ACTIVITY: As soon as the line containing "change (negb true)" appears, copy it and every following line word for word until the records end.

Dataset entries:
Lemma emits_only_raise {A} (P : effect -> bool) (e : exn) :
  emits_only P (@raise A e).
Proof. intros s. exists []. simpl. now rewrite app_nil_r. Qed.

Lemma emits_only_stop {A} (P : effect -> bool) : emits_only P (@st_stop A).
Proof. intros s. exists []. simpl. now rewrite app_nil_r. Qed.

Lemma emits_only_lift {A} (P : effect -> bool) (r : exn + A) :
  emits_only P (lift r).
Proof. destruct r; [apply emits_only_raise | apply emits_only_ret]. Qed.

Lemma emits_only_bind {A B} (P : effect -> bool) (m : M A) (k : A -> M B) :
  emits_only P m -> (forall a, emits_only P (k a)) ->
  emits_only P (bind m k).
Proof.
  intros Hm Hk s. unfold bind.
  destruct (Hm s) as [l [Hl Pl]]. destruct (m s) as [s1 r]. simpl in Hl.
  subst s1.
  destruct r as [a| | |]; try (exists l; now split).
  destruct (Hk a (s ++ l)) as [l2 [Hl2 Pl2]].
  exists (l ++ l2). rewrite Hl2, app_assoc. split; [reflexivity|].
  rewrite forallb_app, Pl, Pl2. reflexivity.
Qed.

Lemma emits_only_try_except {A} (P : effect -> bool) (c : exn -> bool)
      (m : M A) (h : exn -> M A) :
  emits_only P m -> (forall e, emits_only P (h e)) ->
  emits_only P (try_except c m h).
Proof.
  intros Hm Hh s. unfold try_except.
  destruct (Hm s) as [l [Hl Pl]]. destruct (m s) as [s1 r]. simpl in Hl.
  subst s1.
  destruct r as [a|e| |]; try (exists l; now split).
  destruct (c e); [|exists l; now split].
  destruct (Hh e (s ++ l)) as [l2 [Hl2 Pl2]].
  exists (l ++ l2). rewrite Hl2, app_assoc. split; [reflexivity|].
  rewrite forallb_app, Pl, Pl2. reflexivity.
Qed.

Lemma emits_only_for_each {A} (P : effect -> bool) (l : list A)
      (body : A -> M unit) :
  (forall a, emits_only P (body a)) -> emits_only P (for_each l body).
Proof.
  intros Hb. induction l as [|x l IH]; simpl.
  - apply emits_only_ret.
  - apply emits_only_bind; [apply Hb | intros _; apply IH].
Qed.

Lemma emits_only_if {A} (P : effect -> bool) (b : bool) (m1 m2 : M A) :
  emits_only P m1 -> emits_only P m2 ->
  emits_only P (if b then m1 else m2).
Proof. now destruct b. Qed.

Ltac emits_only_tac :=
  repeat first
    [ apply emits_only_bind; [| intros]
    | apply emits_only_try_except; [| intros]
    | apply emits_only_for_each; intros
    | apply emits_only_if
    | apply emits_only_emit; reflexivity
    | apply emits_only_lift
    | apply emits_only_ret
    | apply emits_only_raise
    | apply emits_only_stop
    | match goal with
      | |- emits_only _ (let '(_, _) := ?p in _) => destruct p
      end ].

(** Parsing and showing a response sends nothing to the completion
    service. *)
Lemma parse_and_show_sends_nothing (response : str) (show_raw : bool) :
  emits_only not_request (parse_and_show response show_raw).
Proof. unfold parse_and_show, show_analysis. emits_only_tac. Qed.

(** ** Showing the report (lines 109-143) *)








Lemma keywords_ok_sized (v : pyvalue) :
  keywords_ok v = true -> exists n, py_len v = inr n.
Proof. destruct v; simpl; try discriminate; eauto. Qed.

Lemma py_len_scalar (v : pyvalue) :
  is_str v = false -> (forall l, v <> PyList l) -> (forall d, v <> PyDict d) ->
  py_len v = inl TypeError.
Proof.
  destruct v; simpl; intros H Hl Hd; try reflexivity; try discriminate.
  - now destruct (Hl items).
  - now destruct (Hd items).
Qed.



























(** ** The submit handler (lines 85-147) *)

(** X5: a job description that is empty or all white space stops the
    handler with the warning about it, whether a file was uploaded or
    not; the upload is not read and nothing is sent. *)
Theorem X5_blank_job_description_stops
        (create : str -> exn + list (option str)) (jd : str)
        (uploaded_file : option UploadedFile) (show_raw : bool) :
  forallb isspace jd = true ->
  submit_handler create jd uploaded_file show_raw [] =
  ([StWarning msg_need_jd], Stop).
Proof.
  intros H. unfold submit_handler. now rewrite (strip_all_space jd H).
Qed.

Lemma X5_witness_spaces_no_upload :
  submit_handler (fun _ => inr []) (lit "  ") None false [] =
  ([StWarning msg_need_jd], Stop).
Proof.
  apply (X5_blank_job_description_stops (fun _ => inr []) (lit "  ") None
           false).
  reflexivity.
Defined.

(** X6: with a job description and no uploaded file the handler stops
    with the warning about the resume. *)
Theorem X6_missing_upload_stops
        (create : str -> exn + list (option str)) (jd : str)
        (show_raw : bool) :
  truthy (strip jd) = true ->
  submit_handler create jd None show_raw [] =
  ([StWarning msg_need_upload], Stop).
Proof. intros H. unfold submit_handler. now rewrite H. Qed.

Lemma X6_witness_no_upload :
  submit_handler (fun _ => inr []) (lit " dev ") None false [] =
  ([StWarning msg_need_upload], Stop).
Proof.
  apply (X6_missing_upload_stops (fun _ => inr []) (lit " dev ") false).
  reflexivity.
Defined.

Lemma submit_handler_after_text
      (create : str -> exn + list (option str)) (jd : str)
      (up : UploadedFile) (show_raw : bool) (s1 : log) (r : option str) :
  truthy (strip jd) = true ->
  input_pdf_text up [StSpinner msg_spinner] = (s1, Ok r) ->
  submit_handler create jd (Some up) show_raw [] =
  match r with
  | None => (s1 ++ [StError msg_no_text], Stop)
  | Some text =>
      (response <-
         get_groq_response create
           (prompt_head ++ text ++ prompt_middle ++ jd ++ prompt_tail) ;;
       match response with
       | None => emit (StError msg_no_response) ;; st_stop
       | Some response => parse_and_show response show_raw
       end) s1
  end.
Proof.
  intros Hjd Ht. unfold submit_handler. rewrite Hjd.
  change (negb true) with false. cbv iota. rewrite bind_emit.
  rewrite (bind_ok _ _ _ _ _ Ht).
  destruct r as [text|]; [|reflexivity].
  rewrite compile_prompt_eq. reflexivity.
Qed.

Lemma input_pdf_text_none (up : UploadedFile) (s : log) :
  snd (input_pdf_text up []) = Ok None ->
  exists shown,
    input_pdf_text up s = (s ++ shown, Ok None) /\
    forallb is_pdf_error shown = true.
Proof.
  intros H.
  destruct (input_pdf_text_cases up s) as [[e [_ Hs]] | [pages [t [Hr [Hj Hs]]]]].
  - exists [StErrorExn msg_pdf_error e]. split; [exact Hs | reflexivity].
  - rewrite (input_pdf_text_pages up pages t [] Hr Hj) in H. simpl in H.
    exists []. rewrite app_nil_r. split; [|reflexivity].
    rewrite Hs. destruct (truthy t); [discriminate | reflexivity].
Qed.

Lemma input_pdf_text_some (up : UploadedFile) (s : log) (text : str) :
  snd (input_pdf_text up []) = Ok (Some text) ->
  input_pdf_text up s = (s, Ok (Some text)).
Proof.
  intros H.
  destruct (input_pdf_text_cases up s) as [[e [He Hs]] | [pages [t [Hr [Hj Hs]]]]].
  - rewrite (input_pdf_text_failure up e [] He) in H. discriminate.
  - rewrite (input_pdf_text_pages up pages t [] Hr Hj) in H. simpl in H.
    rewrite Hs. now rewrite H.
Qed.

(** X7: when no text comes out of the upload -- the PDF library raised,
    or the pages hold no text at all -- the handler shows the
    extraction error and stops; before that it has shown at most the
    reading error, and it has sent nothing. *)
Theorem X7_no_text_stops_before_completion
        (create : str -> exn + list (option str)) (jd : str)
        (up : UploadedFile) (show_raw : bool) :
  truthy (strip jd) = true ->
  snd (input_pdf_text up []) = Ok None ->
  exists shown,
    submit_handler create jd (Some up) show_raw [] =
    (StSpinner msg_spinner :: shown ++ [StError msg_no_text], Stop) /\
    forallb is_pdf_error shown = true.
Proof.
  intros Hjd Hn.
  destruct (input_pdf_text_none up [StSpinner msg_spinner] Hn)
    as [shown [Hs Hp]].
  exists shown. split; [|exact Hp].
  rewrite (submit_handler_after_text create jd up show_raw _ None Hjd Hs).
  reflexivity.
Qed.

RESPONSE TO THIS TASK:
  change (negb true) with false. cbv iota. rewrite bind_emit.
  rewrite (bind_ok _ _ _ _ _ Ht).
  destruct r as [text|]; [|reflexivity].
  rewrite compile_prompt_eq. reflexivity.
Qed.

Lemma input_pdf_text_none (up : UploadedFile) (s : log) :
  snd (input_pdf_text up []) = Ok None ->
  exists shown,
    input_pdf_text up s = (s ++ shown, Ok None) /\
    forallb is_pdf_error shown = true.
Proof.
  intros H.
  destruct (input_pdf_text_cases up s) as [[e [_ Hs]] | [pages [t [Hr [Hj Hs]]]]].
  - exists [StErrorExn msg_pdf_error e]. split; [exact Hs | reflexivity].
  - rewrite (input_pdf_text_pages up pages t [] Hr Hj) in H. simpl in H.
    exists []. rewrite app_nil_r. split; [|reflexivity].
    rewrite Hs. destruct (truthy t); [discriminate | reflexivity].
Qed.

Lemma input_pdf_text_some (up : UploadedFile) (s : log) (text : str) :
  snd (input_pdf_text up []) = Ok (Some text) ->
  input_pdf_text up s = (s, Ok (Some text)).
Proof.
  intros H.
  destruct (input_pdf_text_cases up s) as [[e [He Hs]] | [pages [t [Hr [Hj Hs]]]]].
  - rewrite (input_pdf_text_failure up e [] He) in H. discriminate.
  - rewrite (input_pdf_text_pages up pages t [] Hr Hj) in H. simpl in H.
    rewrite Hs. now rewrite H.
Qed.

(** X7: when no text comes out of the upload -- the PDF library raised,
    or the pages hold no text at all -- the handler shows the
    extraction error and stops; before that it has shown at most the
    reading error, and it has sent nothing. *)
Theorem X7_no_text_stops_before_completion
        (create : str -> exn + list (option str)) (jd : str)
        (up : UploadedFile) (show_raw : bool) :
  truthy (strip jd) = true ->
  snd (input_pdf_text up []) = Ok None ->
  exists shown,
    submit_handler create jd (Some up) show_raw [] =
    (StSpinner msg_spinner :: shown ++ [StError msg_no_text], Stop) /\
    forallb is_pdf_error shown = true.
Proof.
  intros Hjd Hn.
  destruct (input_pdf_text_none up [StSpinner msg_spinner] Hn)
    as [shown [Hs Hp]].
  exists shown. split; [|exact Hp].
  rewrite (submit_handler_after_text create jd up show_raw _ None Hjd Hs).
  reflexivity.
Qed.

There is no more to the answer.